§ **About this exercise**
Each line from the beginning of the data below through the line containing "intros Hd Ht." should be repeated exactly, please.

(Record extracts begins)

Lemma showNoteByDate_run (date : string) (usa : bool) (database : sqlDB)
      (a b c : string) (rest : list string) (rows : list row) (w : world) :
  strings.Split date "/" = a :: b :: c :: rest ->
  table w = Some rows ->
  exists keep,
    sqlite.where_ WHERE_day_month_year (date_fields usa a b c) = Some keep
    /\ showNoteByDate date usa database w =
       (Returned tt,
        with_console
          (console w
           ++ Queried WHERE_day_month_year (date_fields usa a b c)
              :: map RowLine (filter keep rows)) w).
Proof.
  intros Hd Ht.
  assert (Hk : exists keep,
             sqlite.where_ WHERE_day_month_year (date_fields usa a b c)
             = Some keep).
  { unfold date_fields. destruct usa; eexists; reflexivity. }
  destruct Hk as [keep Hk]. exists keep. split; [exact Hk|].
  rewrite (showNoteByDate_fields date usa database a b c rest w Hd).
  apply query_print_run; assumption.
Qed.

(** A field that is not a number reads as 0. *)
Lemma Atoi_syntax_zero (s : string) :
  snd (strconv.Atoi s) = Some strconv.ErrSyntax -> fst (strconv.Atoi s) = 0.
Proof.
  unfold strconv.Atoi, strconv.ParseInt.
  destruct ((0 <? Z.of_nat (String.length s))
            && (Z.of_nat (String.length s) <? 19)).
  - destruct s as [|c0 s']; [reflexivity|].
    destruct (strconv.strip_sign (String c0 s')); [reflexivity|].
    destruct (strconv.atoi_fast _ 0); [discriminate | reflexivity].
  - destruct s as [|c0 s']; [reflexivity|].
    destruct (strconv.ParseUint _ 10) as [un [[|]|]]; try reflexivity;
      destruct (negb (byte_of c0 =? 45) && (2 ^ 63 <=? un));
      try discriminate;
      destruct ((byte_of c0 =? 45) && (2 ^ 63 <? un)); discriminate.
Qed.

(** [show -date <date>], with or without [-usa], is the date filter. *)
Lemma show_date_run (prog date : string) (usa : bool) (w : world) :
  date <> "" ->
  main (prog :: "show" :: "-date" :: date :: (if usa then ["-usa"] else [])) w
  = (createTableIfNotExist (dbpath_of w);;
     showNoteByDate date usa (dbpath_of w);;
     Close (dbpath_of w)) w.
Proof.
  intros Hne.
  rewrite (main_show_parsed prog _
             {| flag.vars :=
                  {| showAllPtr := false; showByIDPtr := -1;
                     showByDayPtr := -1; showByMonthPtr := -1;
                     showByYearPtr := -1; showByDatePtr := date;
                     showUSADatePtr := usa |};
                flag.actual := if usa then ["date"; "usa"] else ["date"];
                flag.Args := [] |} w)
    by (destruct usa; reflexivity).
  rewrite main_show_first_set. unfold filters_in_order, int_filter.
  cbn [flag.vars showAllPtr showByIDPtr showByDayPtr showByMonthPtr
         showByYearPtr showByDatePtr showUSADatePtr].
  change (-1 =? -1) with true. cbv iota. cbn [first_set].
  destruct (String.eqb_spec date "") as [->|_]; [contradiction|].
  reflexivity.
Qed.

Lemma slashed_not_empty (a b c : string) : slashed a b c <> "".
Proof. unfold slashed. destruct a; discriminate. Qed.
Lemma main_crawls_two_levels_witness :
  (exists m s,
     main (net_http := site) "  http://a.test/ " 0 overlap = (m, Some s)) /\
  (String.prefix "http://" "http://a.test/" = true \/
   String.prefix "https://" "http://a.test/" = true) /\
  (forall msg,
     (main (net_http := site) "  http://a.test/ " 0 overlap).1 <> MainPanics msg) /\
  (forall m,
     main (net_http := site) "  http://a.test/ " 0 overlap = (m, None) ->
     ("http://a.test/" = "" /\ m = MainNoURL) \/
     ("http://a.test/" <> "" /\
      exists err, url_Parse "http://a.test/" = Err err /\ m = MainInvalidURL err) \/
     ("http://a.test/" <> "" /\ (exists p, url_Parse "http://a.test/" = Ok p) /\
      exists err, NewParser "http://a.test/" = Err err /\ m = MainCrawlFailed err)) /\
  (forall m s,
     main (net_http := site) "  http://a.test/ " 0 overlap = (m, Some s) ->
     "http://a.test/" <> "" /\ (exists p, url_Parse "http://a.test/" = Ok p) /\
     exists parser e,
       NewParser "http://a.test/" = Ok parser /\
       Crawl (net_http := site) (NewCrawler 2 3 1000000000) 0 "http://a.test/"
             overlap = (e, Some s) /\
       (e = CrawlReturns None /\ m = MainCompleted \/
        e = CrawlBlocked /\ m = MainWaiting) /\
       forall v, is_visited (p_frontier s) v = true ->
         normalize "http://a.test/" = Some v \/
         exists u l, normalize "http://a.test/" = Some u /\
                     u ∈ fetched (trace s) /\
                     Status (classify (net_http := site) u) = StatusFetched /\
                     l ∈ Parser_Parse parser
                           (Content (classify (net_http := site) u)) u /\
                     normalize l = Some v).
Proof.
  split; [exact main_site_runs |].
  apply (main_crawls_two_levels (net_url := url_lib) (net_http := site)
           "  http://a.test/ " "http://a.test/" "http://a.test/" 0 overlap);
    [vm_compute; reflexivity | reflexivity].
Defined.

End MainExamples.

(Record extracts ends)

§ **Written answer**
Lemma showNoteByDate_run (date : string) (usa : bool) (database : sqlDB)
      (a b c : string) (rest : list string) (rows : list row) (w : world) :
  strings.Split date "/" = a :: b :: c :: rest ->
  table w = Some rows ->
  exists keep,
    sqlite.where_ WHERE_day_month_year (date_fields usa a b c) = Some keep
    /\ showNoteByDate date usa database w =
       (Returned tt,
        with_console
          (console w
           ++ Queried WHERE_day_month_year (date_fields usa a b c)
              :: map RowLine (filter keep rows)) w).
Proof.
  intros Hd Ht.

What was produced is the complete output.